─── Records for this exercise

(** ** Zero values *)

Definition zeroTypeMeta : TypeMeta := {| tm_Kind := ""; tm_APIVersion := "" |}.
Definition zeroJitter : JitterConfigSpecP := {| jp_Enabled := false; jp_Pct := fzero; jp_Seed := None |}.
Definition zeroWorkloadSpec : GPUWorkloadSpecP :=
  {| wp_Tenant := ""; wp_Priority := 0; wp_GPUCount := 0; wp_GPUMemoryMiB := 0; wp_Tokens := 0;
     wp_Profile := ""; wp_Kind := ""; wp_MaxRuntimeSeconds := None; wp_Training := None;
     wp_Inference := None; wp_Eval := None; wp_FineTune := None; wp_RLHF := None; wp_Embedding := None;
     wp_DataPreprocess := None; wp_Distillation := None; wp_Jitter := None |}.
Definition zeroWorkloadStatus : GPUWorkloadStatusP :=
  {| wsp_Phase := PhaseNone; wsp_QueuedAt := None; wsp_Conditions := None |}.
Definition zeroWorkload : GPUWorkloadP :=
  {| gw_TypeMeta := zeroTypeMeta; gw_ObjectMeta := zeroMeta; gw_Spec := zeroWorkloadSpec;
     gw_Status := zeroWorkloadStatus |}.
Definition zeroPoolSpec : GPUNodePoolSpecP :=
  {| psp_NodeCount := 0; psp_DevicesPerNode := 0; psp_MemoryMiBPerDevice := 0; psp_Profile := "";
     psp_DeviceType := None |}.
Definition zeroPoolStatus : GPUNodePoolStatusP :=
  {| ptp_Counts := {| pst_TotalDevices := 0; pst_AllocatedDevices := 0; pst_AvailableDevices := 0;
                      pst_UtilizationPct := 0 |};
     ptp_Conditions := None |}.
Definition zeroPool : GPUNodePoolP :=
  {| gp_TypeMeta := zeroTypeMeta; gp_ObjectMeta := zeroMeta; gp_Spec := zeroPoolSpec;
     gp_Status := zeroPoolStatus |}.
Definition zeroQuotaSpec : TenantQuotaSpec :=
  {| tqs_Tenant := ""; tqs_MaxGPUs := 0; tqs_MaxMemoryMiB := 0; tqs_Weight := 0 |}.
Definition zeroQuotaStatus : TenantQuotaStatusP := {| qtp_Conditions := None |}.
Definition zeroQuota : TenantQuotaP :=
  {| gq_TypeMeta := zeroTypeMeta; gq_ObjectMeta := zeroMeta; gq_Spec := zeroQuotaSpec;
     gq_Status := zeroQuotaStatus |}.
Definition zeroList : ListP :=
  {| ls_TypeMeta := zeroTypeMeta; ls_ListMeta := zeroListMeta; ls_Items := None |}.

──────
─── Records for this exercise

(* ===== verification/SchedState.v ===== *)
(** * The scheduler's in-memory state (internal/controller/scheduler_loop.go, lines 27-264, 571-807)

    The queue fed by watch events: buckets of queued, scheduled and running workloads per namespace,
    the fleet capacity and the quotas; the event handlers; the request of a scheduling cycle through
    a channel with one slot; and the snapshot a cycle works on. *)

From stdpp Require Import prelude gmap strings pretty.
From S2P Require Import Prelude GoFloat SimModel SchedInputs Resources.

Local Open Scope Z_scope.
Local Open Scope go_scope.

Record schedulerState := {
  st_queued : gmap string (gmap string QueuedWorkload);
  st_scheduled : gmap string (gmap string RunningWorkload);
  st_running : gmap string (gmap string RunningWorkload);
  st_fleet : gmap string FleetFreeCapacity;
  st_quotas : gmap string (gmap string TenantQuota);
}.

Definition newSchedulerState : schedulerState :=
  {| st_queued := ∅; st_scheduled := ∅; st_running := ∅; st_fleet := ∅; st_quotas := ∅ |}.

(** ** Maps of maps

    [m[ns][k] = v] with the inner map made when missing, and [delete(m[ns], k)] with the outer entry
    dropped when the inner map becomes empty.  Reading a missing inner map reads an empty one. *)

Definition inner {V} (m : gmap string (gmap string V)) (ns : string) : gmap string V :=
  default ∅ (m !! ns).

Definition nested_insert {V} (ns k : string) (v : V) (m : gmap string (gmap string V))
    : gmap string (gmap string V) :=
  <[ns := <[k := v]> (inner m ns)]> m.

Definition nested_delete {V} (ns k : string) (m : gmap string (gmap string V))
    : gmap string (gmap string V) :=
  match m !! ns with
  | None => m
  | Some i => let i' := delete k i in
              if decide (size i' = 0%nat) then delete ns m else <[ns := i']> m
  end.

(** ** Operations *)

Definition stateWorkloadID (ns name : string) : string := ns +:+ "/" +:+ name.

──────

Return, from the data, each line that has the word "RunningWorkload" in it.

  st_scheduled : gmap string (gmap string RunningWorkload);
  st_running : gmap string (gmap string RunningWorkload);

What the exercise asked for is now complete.